• [The task] Search the data for the word "errno" and copy every line where it occurs.

Collected data
=======
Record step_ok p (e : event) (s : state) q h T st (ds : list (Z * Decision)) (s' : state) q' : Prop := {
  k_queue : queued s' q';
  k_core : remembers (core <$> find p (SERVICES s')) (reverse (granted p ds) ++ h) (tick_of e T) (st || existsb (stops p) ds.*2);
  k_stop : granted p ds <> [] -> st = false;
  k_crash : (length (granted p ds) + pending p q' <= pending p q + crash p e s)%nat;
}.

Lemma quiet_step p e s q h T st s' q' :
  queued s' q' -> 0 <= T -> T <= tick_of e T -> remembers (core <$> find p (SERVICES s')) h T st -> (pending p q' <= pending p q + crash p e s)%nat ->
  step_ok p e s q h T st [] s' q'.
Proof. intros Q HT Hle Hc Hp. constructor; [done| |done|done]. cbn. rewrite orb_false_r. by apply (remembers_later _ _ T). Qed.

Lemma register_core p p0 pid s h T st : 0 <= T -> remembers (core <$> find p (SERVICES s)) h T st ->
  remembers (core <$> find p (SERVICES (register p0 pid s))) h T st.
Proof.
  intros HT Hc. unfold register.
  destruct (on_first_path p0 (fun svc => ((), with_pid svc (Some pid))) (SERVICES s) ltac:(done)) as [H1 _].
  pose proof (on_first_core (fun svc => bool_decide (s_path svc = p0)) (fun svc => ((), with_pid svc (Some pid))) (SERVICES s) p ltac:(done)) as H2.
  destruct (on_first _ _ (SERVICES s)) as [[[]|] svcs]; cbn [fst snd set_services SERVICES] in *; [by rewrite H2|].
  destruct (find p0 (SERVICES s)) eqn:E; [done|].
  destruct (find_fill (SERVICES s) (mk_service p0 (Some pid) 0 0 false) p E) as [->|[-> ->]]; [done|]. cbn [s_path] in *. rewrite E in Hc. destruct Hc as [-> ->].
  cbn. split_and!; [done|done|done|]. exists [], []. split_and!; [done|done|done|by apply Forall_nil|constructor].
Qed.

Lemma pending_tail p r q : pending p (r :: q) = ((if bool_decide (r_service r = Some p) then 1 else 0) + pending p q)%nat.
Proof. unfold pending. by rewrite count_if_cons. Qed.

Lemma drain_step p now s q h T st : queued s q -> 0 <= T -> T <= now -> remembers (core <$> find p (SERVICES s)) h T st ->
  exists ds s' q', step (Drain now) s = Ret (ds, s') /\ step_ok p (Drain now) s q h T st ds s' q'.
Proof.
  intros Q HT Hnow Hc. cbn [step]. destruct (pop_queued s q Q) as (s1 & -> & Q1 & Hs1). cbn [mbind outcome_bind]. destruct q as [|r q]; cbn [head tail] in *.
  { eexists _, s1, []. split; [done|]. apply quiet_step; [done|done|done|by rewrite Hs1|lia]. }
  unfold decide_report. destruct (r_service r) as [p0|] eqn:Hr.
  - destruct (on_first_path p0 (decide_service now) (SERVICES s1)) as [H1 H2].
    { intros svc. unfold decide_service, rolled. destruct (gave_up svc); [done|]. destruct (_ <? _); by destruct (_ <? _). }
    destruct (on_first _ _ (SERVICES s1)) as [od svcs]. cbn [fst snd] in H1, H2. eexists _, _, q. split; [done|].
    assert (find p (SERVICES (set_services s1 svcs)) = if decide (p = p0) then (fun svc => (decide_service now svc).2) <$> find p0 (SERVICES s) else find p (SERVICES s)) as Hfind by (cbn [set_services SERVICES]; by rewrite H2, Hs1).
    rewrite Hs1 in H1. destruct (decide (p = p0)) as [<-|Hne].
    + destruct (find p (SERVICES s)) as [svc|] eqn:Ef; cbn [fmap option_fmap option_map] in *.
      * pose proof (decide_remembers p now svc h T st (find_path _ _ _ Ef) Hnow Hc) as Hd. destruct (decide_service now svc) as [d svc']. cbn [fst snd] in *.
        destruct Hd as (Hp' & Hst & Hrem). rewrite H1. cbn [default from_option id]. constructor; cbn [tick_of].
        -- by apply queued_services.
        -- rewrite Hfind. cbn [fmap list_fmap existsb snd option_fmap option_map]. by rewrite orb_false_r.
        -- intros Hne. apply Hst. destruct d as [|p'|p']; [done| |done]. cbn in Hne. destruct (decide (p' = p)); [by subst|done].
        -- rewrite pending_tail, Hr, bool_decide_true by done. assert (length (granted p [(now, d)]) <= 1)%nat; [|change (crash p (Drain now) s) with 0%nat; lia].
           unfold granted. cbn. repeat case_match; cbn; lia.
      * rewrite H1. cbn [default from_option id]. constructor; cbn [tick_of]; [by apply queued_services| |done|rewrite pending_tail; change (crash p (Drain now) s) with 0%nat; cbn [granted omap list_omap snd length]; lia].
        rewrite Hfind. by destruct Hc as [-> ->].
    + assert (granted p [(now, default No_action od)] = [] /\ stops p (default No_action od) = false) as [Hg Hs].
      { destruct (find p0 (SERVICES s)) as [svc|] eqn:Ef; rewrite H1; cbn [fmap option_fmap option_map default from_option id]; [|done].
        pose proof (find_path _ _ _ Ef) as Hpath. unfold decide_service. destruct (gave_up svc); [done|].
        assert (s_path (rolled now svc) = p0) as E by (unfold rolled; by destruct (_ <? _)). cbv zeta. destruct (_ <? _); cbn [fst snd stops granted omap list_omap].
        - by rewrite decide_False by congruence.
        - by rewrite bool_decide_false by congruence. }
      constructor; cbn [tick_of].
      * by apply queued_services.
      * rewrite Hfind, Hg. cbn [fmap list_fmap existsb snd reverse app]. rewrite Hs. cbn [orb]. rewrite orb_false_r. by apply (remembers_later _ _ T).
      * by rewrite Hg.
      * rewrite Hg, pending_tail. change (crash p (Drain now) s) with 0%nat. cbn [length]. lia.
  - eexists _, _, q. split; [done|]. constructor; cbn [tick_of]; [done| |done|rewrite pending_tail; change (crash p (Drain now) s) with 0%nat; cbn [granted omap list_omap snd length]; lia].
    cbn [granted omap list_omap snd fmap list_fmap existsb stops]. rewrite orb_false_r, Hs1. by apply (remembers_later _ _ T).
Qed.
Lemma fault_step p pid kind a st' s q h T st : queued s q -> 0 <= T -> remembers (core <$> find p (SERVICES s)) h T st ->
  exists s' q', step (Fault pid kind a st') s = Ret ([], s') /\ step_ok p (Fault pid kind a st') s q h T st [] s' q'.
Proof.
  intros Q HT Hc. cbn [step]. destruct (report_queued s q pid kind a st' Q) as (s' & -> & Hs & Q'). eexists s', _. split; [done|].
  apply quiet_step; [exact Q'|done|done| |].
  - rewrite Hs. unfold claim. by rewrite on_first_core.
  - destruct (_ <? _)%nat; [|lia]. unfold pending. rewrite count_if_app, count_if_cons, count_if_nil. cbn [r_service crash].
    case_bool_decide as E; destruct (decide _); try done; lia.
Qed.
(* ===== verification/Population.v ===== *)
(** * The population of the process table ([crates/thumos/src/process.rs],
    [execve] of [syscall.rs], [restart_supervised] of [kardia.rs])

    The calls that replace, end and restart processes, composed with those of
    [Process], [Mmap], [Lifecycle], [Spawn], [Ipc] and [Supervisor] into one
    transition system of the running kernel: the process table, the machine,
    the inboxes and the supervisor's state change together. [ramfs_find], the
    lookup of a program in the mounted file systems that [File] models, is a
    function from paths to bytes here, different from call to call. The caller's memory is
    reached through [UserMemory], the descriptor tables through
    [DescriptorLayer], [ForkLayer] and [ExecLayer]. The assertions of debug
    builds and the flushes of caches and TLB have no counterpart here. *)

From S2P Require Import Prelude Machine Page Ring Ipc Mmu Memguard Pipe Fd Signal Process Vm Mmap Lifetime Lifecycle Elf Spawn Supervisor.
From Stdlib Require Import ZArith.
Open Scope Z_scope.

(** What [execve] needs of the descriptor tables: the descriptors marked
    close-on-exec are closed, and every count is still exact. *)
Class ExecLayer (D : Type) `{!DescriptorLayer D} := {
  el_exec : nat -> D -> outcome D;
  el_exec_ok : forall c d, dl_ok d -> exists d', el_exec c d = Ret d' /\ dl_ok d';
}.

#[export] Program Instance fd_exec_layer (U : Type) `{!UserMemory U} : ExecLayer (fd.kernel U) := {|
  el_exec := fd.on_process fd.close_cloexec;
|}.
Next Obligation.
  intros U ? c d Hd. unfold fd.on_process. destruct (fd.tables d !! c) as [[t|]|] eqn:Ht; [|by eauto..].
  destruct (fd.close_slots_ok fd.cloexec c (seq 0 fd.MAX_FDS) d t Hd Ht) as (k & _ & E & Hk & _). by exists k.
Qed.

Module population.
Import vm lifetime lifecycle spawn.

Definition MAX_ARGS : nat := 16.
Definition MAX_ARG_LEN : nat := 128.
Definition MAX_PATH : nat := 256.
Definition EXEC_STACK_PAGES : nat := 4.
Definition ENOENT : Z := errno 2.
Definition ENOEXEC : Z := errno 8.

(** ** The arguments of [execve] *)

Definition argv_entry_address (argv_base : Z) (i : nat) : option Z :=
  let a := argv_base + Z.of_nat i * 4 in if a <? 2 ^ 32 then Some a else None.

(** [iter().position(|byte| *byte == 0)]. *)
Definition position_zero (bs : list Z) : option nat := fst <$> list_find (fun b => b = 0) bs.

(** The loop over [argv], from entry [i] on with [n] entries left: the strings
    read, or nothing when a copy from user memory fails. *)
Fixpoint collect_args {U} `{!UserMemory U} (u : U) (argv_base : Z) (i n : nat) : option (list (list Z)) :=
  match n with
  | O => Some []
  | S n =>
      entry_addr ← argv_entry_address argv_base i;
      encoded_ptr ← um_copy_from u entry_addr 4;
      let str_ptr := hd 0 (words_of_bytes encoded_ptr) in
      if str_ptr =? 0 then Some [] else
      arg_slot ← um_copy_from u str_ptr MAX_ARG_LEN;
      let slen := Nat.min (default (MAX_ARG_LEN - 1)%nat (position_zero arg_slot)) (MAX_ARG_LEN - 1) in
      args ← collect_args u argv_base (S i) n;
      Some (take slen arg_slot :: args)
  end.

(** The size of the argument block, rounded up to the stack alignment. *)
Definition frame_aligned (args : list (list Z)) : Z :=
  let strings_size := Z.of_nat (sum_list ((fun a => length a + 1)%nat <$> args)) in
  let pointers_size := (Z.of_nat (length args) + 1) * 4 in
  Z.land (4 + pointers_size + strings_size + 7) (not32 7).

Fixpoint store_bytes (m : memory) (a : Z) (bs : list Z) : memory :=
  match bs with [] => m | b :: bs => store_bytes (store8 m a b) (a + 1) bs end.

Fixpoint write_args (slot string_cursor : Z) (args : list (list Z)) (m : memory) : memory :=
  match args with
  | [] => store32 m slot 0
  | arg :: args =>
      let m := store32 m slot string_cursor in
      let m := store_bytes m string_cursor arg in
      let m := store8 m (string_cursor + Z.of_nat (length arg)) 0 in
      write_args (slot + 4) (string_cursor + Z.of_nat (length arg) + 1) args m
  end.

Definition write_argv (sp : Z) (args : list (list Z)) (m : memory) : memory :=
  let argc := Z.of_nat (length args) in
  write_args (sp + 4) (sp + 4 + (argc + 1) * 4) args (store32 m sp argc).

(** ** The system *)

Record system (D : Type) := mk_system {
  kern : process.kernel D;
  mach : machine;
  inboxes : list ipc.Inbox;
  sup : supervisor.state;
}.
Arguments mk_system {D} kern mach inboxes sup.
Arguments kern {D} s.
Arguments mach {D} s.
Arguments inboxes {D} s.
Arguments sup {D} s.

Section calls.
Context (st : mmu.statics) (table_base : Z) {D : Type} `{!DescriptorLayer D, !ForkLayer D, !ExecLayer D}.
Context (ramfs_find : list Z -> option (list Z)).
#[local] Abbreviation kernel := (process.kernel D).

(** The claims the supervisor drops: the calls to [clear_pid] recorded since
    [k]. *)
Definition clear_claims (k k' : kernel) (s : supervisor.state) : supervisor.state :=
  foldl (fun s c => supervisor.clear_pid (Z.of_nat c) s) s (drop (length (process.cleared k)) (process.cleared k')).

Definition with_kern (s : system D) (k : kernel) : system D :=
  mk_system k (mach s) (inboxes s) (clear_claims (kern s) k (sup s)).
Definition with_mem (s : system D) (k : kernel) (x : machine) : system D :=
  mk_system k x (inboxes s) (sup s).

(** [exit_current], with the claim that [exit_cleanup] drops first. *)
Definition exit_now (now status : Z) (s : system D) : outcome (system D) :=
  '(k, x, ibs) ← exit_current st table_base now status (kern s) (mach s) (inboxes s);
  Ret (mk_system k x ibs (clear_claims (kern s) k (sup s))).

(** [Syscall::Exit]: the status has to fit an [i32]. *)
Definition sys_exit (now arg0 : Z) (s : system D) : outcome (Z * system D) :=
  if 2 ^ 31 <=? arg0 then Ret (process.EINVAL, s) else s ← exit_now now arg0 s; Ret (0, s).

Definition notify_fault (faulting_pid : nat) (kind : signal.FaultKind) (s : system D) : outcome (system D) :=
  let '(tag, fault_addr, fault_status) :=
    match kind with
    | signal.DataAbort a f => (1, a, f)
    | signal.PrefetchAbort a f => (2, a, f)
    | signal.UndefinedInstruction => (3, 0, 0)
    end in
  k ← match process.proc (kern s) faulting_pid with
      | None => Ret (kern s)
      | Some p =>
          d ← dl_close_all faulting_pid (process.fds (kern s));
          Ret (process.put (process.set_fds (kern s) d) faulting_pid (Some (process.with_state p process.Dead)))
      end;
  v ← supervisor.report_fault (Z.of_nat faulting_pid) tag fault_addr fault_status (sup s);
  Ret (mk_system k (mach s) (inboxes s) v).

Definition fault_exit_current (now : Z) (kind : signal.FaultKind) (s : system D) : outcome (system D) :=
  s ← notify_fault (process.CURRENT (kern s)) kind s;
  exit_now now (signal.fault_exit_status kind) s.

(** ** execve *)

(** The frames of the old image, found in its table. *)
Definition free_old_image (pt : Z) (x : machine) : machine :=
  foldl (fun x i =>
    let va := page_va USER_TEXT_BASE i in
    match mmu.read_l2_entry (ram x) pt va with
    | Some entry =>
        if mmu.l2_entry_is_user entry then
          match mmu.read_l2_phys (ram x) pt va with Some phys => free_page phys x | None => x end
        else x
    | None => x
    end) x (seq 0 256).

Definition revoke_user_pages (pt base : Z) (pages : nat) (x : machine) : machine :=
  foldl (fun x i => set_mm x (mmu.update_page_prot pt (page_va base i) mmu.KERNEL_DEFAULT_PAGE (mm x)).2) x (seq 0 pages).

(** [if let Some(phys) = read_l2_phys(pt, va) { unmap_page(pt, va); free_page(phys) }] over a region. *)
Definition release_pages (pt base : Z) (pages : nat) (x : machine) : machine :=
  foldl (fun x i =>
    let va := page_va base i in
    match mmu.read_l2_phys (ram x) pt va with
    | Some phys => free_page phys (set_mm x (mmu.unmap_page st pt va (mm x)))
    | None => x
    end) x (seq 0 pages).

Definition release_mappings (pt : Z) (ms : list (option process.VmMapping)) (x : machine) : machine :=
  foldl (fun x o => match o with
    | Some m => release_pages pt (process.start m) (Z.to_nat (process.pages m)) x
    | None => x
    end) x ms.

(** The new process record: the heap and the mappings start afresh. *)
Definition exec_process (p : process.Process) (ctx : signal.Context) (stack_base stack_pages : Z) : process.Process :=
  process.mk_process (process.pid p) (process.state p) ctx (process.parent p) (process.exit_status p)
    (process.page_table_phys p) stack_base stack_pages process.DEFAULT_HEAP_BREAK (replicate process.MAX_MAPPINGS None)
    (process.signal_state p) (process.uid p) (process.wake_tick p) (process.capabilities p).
=======
• [Written solution]
Definition ENOENT : Z := errno 2.
Definition ENOEXEC : Z := errno 8.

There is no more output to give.